In two cases stretching the boundaries of what it means to be an employee, juries will decide whether Uber and Lyft drivers are employees or independent contractors. The U.S. District Court for the Northern District of California rejected both companies’ motions for summary judgment on March 11, 2015, in two different cases.

The plaintiffs in O’Connor v. Uber Technologies, No. C-13-3826, maintained they were Uber employees entitled to the protections of the California Labor Code, such as the requirement that an employer pass on the entire amount of any gratuity that is paid, given to or left for an employee by a patron. Pointing to contracts signed by drivers that state the relationship between the drivers and Uber is “solely that of independent contracting parties,” Uber argued the drivers were independent contractors as a matter of law.

Many employers assume that if they have contracts designating workers as independent contractors that is enough, but Uber shows that may not be enough to prevail on a summary judgment motion, noted Tamara Devitt, an attorney with Haynes and Boone in Orange County, Calif.

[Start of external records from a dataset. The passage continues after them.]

Lemma slot_text_mode (unit : Z) (m : mode) (i : nat) :
  mode_of Pixels Texels unit = Some m ->
  slot_text Pixels Texels unit i (print_expr (pos_expr m i))
  = Sprintf accessors_format [ArgInt (Z.of_nat i)]
      ++ print_func (imageSrcUnsafeAt m i) ++ print_func (imageSrcAt m i).
Proof.
  intros Hm. unfold slot_text, imageSrcUnsafeAt.
  now rewrite sprintf_unsafeAt, (append_at_mode _ _ _ Hm).
Qed.

(** ** The loop *)

Lemma slots_closed_form (unit : Z) (pos_of : nat -> string) (n i : nat) (acc : string) :
  (forall j, (i <= j < i + n)%nat -> slot_pos (E:=E) Pixels Texels unit j = inl (pos_of j)) ->
  slots (E:=E) Pixels Texels unit n i acc
  = (acc ++ slot_texts Pixels Texels unit pos_of n i ++ vertex_text, None).
Proof.
  revert i acc. induction n as [|n IH]; intros i acc Hpos.
  - reflexivity.
  - cbn [slots slot_texts].
    rewrite (Hpos i) by lia.
    rewrite IH by (intros j Hj; apply Hpos; lia).
    rewrite append_at_app. unfold slot_text.
    now rewrite !string_app_assoc.
Qed.

Lemma slot_texts_contains (unit : Z) (pos_of : nat -> string) (n i k : nat) :
  (i <= k < i + n)%nat ->
  exists before after : string,
    slot_texts Pixels Texels unit pos_of n i
    = before ++ slot_text Pixels Texels unit k (pos_of k) ++ after.
Proof.
  revert i. induction n as [|n IH]; intros i Hk; [lia|].
  cbn [slot_texts].
  destruct (Nat.eq_dec i k) as [->|Hne].
  - exists EmptyString, (slot_texts Pixels Texels unit pos_of n (S k)).
    now rewrite string_app_nil_l.
  - destruct (IH (S i)) as (b & a & Heq); [lia|].
    exists (slot_text Pixels Texels unit i (pos_of i) ++ b), a.
    now rewrite Heq, string_app_assoc.
Qed.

The plaintiffs in Cotter v. Lyft, No. 13-cv-04065, similarly maintained that they were Lyft employees entitled to the California Labor Code’s minimum wage protections and right to reimbursement for expenses. Noting that Lyft drivers enjoy great flexibility in when and how often to work, Lyft argued they were independent contractors. “The answer is of great consequence for the drivers, because the California legislature has conferred many protections on employees, while independent contractors receive virtually none,” the court stated. “The answer is also of great import to Lyft, because its business model assumes the drivers are independent contractors.”